_What you will do_. Transcribe, word for word and without additions, each line below from the one containing "(v : jsval)" through the one containing "intros attrs. apply", both ends included.

(Collected data)

>>>

Lemma Assignment_returns (vals : jsval) : returns (Assignment vals).
Proof.
  unfold Assignment, sql.criteria. apply build_returns.
  intros k x Hin. apply each_height in Hin.
  destruct (fuel_returns (height vals) x Hin) as (_ & C & _).
  destruct (fuel_le (4 + 3 * height vals) (fuel_for vals)) as (_ & _ & Hc);
    [unfold fuel_for; lia|].
  destruct (Hc x (effective_key None k) None) as [E | E];
    [now apply C in E|].
  rewrite E. apply C.
Qed.

Lemma schema_returns (attributes : jsval) : returns (sql.schema attributes).
Proof.
  apply build_returns. intros k x _. unfold sql._schema.
  apply returns_bind; [destruct (effective_key None k); discriminate|].
  intros attrName. apply returns_bind; [|discriminate].
  destruct x; try discriminate; cbn [get];
    destruct (lookup "type" props); try discriminate.
  unfold sqlTypeCast.
  repeat match goal with
         | |- returns (if ?b then _ else _) => destruct b
         end; discriminate.
Qed.

(** The statements are built with the fuel they need. *)
Lemma statements_return (collectionName : string) (o : options)
      (v : jsval) :
  returns (statement.find collectionName o)
  /\ returns (statement.update collectionName o v)
  /\ returns (statement.destroy collectionName o)
  /\ returns (statement.create collectionName v)
  /\ returns (statement.define collectionName v).
Proof.
  repeat split.
  - apply returns_bind; [apply SerializeOptions_returns | discriminate].
  - apply returns_bind; [apply Assignment_returns|]. intros a.
    apply returns_bind; [apply SerializeOptions_returns | discriminate].
  - apply returns_bind; [apply SerializeOptions_returns | discriminate].
  - apply returns_bind.
    { apply build_returns. intros. apply prepareAttribute_returns. }
    intros a. apply returns_bind; [apply values_returns | discriminate].
  - unfold statement.define. apply returns_bind.
    { destruct v; discriminate. }
    intros attrs. apply returns_bind; [apply schema_returns | discriminate].
Qed.

Ltac statement_cases E :=
  match goal with
  | |- context [match ?r with Ok _ => _ | Throw _ => _ | OutOfFuel => _ end] =>
      destruct r as [q|msg|] eqn:E
  end.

<<<

_Response_.
      (v : jsval) :
  returns (statement.find collectionName o)
  /\ returns (statement.update collectionName o v)
  /\ returns (statement.destroy collectionName o)
  /\ returns (statement.create collectionName v)
  /\ returns (statement.define collectionName v).
Proof.
  repeat split.
  - apply returns_bind; [apply SerializeOptions_returns | discriminate].
  - apply returns_bind; [apply Assignment_returns|]. intros a.
    apply returns_bind; [apply SerializeOptions_returns | discriminate].
  - apply returns_bind; [apply SerializeOptions_returns | discriminate].
  - apply returns_bind.
    { apply build_returns. intros. apply prepareAttribute_returns. }
    intros a. apply returns_bind; [apply values_returns | discriminate].
  - unfold statement.define. apply returns_bind.
    { destruct v; discriminate. }
    intros attrs. apply returns_bind; [apply schema_returns | discriminate].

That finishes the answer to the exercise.